§ Assignment: Return exactly those lines of the material below that fall between the line holding "- destruct (decide (j = n)) as [-> |]." and the line holding "(Z.ltb_spec max_slots (n", inclusive.

§ Extracted data:

- Opening Delimiter -

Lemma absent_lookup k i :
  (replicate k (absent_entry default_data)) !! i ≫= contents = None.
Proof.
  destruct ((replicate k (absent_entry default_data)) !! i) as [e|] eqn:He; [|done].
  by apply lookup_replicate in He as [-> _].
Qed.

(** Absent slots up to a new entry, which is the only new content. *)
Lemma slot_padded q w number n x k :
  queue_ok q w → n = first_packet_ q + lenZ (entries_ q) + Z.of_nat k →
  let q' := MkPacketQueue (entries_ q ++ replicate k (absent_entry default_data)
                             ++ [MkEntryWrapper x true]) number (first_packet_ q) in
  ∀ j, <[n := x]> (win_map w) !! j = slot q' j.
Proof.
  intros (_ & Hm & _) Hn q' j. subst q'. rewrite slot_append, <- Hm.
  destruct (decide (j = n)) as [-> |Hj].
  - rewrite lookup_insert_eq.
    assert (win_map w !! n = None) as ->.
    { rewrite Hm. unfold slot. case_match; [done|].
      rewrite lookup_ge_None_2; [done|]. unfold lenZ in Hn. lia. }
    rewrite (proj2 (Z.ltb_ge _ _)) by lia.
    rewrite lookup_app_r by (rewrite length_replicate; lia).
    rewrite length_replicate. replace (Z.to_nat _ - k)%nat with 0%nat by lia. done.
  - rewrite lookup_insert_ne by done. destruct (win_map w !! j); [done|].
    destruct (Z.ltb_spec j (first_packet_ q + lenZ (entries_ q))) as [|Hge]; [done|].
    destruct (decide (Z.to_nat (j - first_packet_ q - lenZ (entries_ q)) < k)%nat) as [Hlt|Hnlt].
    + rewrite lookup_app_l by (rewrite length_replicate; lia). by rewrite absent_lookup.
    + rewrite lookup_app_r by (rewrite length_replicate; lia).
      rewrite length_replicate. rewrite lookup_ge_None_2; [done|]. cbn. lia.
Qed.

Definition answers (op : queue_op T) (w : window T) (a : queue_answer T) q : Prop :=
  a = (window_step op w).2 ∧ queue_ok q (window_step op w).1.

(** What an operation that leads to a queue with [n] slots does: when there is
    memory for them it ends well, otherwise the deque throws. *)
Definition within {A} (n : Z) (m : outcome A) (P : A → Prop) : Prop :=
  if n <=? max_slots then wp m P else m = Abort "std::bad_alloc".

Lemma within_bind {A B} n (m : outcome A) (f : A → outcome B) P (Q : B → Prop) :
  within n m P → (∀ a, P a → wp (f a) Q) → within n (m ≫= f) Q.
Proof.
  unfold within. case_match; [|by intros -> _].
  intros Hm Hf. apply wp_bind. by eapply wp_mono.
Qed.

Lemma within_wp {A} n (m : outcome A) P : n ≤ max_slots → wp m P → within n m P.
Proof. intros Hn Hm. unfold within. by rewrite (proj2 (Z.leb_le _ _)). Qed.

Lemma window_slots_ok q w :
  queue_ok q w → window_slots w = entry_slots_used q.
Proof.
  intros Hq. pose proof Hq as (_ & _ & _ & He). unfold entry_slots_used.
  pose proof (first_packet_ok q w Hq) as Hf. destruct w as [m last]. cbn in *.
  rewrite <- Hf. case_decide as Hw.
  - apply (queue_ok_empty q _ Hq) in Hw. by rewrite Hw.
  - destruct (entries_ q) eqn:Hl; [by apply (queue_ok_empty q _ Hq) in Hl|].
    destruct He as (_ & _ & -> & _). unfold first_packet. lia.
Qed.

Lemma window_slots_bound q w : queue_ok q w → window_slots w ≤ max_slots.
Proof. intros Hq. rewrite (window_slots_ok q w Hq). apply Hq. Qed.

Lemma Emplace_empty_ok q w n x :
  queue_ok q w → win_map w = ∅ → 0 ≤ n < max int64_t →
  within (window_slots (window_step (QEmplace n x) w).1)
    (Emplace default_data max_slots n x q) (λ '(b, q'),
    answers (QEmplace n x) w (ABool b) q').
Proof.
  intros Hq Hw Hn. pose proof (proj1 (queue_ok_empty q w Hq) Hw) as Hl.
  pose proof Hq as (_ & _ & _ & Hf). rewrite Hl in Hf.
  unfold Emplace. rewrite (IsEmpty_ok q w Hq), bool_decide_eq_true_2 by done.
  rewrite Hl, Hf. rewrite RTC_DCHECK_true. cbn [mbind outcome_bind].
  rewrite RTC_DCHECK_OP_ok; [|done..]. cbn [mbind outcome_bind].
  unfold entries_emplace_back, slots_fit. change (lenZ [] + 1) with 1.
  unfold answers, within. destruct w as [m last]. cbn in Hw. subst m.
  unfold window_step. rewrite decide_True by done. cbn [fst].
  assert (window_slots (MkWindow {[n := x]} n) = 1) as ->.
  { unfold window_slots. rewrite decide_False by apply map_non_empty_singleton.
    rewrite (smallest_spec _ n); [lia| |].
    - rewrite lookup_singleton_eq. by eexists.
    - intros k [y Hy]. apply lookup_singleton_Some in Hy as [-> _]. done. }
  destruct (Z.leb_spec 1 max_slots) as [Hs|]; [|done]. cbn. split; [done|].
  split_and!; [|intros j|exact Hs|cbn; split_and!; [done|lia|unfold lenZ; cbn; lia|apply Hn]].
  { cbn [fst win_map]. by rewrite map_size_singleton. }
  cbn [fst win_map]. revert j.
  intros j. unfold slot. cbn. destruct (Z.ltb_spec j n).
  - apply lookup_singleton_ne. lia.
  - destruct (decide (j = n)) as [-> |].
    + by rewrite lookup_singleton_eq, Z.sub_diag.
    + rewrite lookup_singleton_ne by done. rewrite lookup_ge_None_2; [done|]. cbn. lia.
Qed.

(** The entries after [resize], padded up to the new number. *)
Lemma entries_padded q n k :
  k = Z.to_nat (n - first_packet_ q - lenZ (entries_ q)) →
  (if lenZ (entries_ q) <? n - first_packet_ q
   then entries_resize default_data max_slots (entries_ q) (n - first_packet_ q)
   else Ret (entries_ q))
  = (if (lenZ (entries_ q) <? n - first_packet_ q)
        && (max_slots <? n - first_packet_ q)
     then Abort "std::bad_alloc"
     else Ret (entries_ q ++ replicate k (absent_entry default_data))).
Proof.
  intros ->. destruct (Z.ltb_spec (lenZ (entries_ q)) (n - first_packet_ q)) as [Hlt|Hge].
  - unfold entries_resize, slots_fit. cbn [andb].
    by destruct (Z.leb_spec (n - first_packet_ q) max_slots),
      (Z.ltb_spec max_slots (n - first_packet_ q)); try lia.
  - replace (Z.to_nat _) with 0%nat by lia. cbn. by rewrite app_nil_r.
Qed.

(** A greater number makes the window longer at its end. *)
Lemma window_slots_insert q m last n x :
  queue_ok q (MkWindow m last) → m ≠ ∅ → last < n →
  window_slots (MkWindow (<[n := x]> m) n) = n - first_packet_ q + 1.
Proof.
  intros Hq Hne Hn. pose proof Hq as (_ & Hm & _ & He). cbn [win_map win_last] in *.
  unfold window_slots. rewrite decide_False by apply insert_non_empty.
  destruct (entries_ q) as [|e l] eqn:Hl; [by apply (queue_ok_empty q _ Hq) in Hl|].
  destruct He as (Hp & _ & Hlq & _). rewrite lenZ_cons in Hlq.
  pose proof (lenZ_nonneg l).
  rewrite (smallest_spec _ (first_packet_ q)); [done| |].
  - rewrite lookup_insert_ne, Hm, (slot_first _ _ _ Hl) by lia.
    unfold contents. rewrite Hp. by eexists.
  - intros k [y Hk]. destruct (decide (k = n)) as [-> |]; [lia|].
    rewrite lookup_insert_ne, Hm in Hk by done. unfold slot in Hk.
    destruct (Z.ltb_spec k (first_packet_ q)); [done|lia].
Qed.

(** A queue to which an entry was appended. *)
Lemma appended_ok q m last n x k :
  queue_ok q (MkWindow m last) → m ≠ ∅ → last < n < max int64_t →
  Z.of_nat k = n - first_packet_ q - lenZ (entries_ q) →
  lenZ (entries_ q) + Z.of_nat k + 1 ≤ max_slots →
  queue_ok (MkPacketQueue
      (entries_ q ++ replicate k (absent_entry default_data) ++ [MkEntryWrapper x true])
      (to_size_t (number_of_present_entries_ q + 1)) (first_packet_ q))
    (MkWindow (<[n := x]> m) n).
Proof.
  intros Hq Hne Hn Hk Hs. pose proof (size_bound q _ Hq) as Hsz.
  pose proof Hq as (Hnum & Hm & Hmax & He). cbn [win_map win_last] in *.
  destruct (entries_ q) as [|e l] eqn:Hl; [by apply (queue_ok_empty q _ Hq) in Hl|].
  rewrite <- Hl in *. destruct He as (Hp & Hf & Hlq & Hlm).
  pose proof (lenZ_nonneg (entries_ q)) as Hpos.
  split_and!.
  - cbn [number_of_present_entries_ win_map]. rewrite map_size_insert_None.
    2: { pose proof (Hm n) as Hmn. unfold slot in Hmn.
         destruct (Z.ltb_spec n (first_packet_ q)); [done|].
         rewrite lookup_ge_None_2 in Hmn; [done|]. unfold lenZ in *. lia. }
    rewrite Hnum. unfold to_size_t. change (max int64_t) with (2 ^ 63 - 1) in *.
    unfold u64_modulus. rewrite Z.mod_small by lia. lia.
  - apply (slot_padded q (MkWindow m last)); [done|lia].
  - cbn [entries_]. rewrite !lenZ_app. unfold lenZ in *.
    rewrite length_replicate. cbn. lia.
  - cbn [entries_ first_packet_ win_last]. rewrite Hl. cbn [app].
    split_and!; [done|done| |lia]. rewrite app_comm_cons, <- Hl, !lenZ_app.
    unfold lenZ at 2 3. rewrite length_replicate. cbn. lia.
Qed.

- Closing Delimiter -
- Opening Delimiter -

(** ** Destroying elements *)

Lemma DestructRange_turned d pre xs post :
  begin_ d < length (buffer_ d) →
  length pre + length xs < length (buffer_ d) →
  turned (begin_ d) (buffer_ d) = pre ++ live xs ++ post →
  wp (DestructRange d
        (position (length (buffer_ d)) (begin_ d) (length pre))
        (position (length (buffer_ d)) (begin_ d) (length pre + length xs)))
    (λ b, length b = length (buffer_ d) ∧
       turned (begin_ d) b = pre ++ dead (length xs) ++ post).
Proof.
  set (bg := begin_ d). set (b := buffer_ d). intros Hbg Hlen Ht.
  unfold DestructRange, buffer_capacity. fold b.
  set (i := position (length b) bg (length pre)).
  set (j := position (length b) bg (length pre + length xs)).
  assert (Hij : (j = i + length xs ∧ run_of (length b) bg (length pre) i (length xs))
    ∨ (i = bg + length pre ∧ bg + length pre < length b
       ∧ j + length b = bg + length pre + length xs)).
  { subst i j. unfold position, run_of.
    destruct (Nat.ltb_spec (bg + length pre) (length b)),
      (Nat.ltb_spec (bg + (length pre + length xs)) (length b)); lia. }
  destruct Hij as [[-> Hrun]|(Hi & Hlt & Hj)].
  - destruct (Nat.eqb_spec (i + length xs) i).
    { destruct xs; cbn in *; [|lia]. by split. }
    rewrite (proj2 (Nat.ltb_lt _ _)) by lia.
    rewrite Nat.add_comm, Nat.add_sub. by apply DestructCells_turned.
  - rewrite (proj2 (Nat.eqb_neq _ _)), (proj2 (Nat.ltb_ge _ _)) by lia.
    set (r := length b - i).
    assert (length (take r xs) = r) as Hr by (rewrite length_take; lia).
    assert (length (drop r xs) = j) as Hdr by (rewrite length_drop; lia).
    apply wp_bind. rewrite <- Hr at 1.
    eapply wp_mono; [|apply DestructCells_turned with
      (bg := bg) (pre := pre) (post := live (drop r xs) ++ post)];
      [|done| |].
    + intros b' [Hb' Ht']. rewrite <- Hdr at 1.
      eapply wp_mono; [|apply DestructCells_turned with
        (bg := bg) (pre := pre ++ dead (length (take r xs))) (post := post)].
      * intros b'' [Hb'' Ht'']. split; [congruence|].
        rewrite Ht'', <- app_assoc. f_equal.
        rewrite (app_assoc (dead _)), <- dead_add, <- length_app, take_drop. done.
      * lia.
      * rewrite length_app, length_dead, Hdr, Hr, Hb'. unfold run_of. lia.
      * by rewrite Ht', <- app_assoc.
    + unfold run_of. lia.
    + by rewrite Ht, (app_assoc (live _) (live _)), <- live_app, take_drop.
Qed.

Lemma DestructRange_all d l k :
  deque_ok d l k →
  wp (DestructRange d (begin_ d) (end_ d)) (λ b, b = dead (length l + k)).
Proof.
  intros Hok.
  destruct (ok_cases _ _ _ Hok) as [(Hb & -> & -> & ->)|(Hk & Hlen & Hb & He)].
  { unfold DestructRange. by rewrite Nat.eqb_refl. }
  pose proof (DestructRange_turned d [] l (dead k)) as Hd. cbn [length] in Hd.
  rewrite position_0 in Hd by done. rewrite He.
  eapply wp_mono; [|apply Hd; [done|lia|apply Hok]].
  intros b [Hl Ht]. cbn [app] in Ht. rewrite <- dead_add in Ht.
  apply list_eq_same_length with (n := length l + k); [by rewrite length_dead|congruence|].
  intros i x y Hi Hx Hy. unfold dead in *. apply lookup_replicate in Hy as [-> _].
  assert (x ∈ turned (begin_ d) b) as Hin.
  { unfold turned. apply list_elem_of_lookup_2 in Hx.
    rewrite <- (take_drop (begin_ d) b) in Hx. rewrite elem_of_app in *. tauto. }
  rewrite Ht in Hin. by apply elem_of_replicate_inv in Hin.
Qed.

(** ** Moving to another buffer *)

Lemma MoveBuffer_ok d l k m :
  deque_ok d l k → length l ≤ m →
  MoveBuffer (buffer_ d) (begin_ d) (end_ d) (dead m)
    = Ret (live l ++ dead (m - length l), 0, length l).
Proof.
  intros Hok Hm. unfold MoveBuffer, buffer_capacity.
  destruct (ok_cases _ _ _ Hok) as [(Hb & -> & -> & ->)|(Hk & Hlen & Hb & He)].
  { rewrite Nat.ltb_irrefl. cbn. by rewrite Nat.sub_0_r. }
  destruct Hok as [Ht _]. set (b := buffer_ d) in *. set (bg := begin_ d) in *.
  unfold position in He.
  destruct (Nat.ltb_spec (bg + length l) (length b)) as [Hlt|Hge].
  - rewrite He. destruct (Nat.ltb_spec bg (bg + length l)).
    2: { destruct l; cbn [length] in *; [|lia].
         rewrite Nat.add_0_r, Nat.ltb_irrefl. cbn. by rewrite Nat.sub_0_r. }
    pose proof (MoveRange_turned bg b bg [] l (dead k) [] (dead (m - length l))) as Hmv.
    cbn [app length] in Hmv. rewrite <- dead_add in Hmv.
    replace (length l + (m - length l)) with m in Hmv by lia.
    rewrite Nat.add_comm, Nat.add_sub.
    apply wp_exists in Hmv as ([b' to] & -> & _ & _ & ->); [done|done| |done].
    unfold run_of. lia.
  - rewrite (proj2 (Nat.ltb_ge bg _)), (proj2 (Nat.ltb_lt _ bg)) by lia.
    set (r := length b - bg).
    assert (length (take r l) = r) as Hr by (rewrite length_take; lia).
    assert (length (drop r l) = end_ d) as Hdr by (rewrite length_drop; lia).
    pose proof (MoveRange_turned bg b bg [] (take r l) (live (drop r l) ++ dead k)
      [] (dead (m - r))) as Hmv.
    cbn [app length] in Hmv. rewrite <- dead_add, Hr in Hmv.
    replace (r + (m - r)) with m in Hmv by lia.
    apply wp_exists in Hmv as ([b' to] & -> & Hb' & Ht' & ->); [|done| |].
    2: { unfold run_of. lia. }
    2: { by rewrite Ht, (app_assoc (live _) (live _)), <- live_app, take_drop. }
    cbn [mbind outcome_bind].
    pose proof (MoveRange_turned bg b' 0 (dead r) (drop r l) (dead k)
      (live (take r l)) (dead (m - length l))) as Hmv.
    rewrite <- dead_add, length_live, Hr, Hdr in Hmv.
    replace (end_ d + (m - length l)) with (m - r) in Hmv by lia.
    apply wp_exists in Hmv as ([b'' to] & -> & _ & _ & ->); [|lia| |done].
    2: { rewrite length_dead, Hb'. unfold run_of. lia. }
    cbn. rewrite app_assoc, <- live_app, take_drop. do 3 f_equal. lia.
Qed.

- Closing Delimiter -

§ Answer box:
  - destruct (decide (j = n)) as [-> |].
    + by rewrite lookup_singleton_eq, Z.sub_diag.
    + rewrite lookup_singleton_ne by done. rewrite lookup_ge_None_2; [done|]. cbn. lia.
Qed.

(** The entries after [resize], padded up to the new number. *)
Lemma entries_padded q n k :
  k = Z.to_nat (n - first_packet_ q - lenZ (entries_ q)) →
  (if lenZ (entries_ q) <? n - first_packet_ q
   then entries_resize default_data max_slots (entries_ q) (n - first_packet_ q)
   else Ret (entries_ q))
  = (if (lenZ (entries_ q) <? n - first_packet_ q)
        && (max_slots <? n - first_packet_ q)
     then Abort "std::bad_alloc"
     else Ret (entries_ q ++ replicate k (absent_entry default_data))).
Proof.
  intros ->. destruct (Z.ltb_spec (lenZ (entries_ q)) (n - first_packet_ q)) as [Hlt|Hge].
  - unfold entries_resize, slots_fit. cbn [andb].
    by destruct (Z.leb_spec (n - first_packet_ q) max_slots),
      (Z.ltb_spec max_slots (n - first_packet_ q)); try lia.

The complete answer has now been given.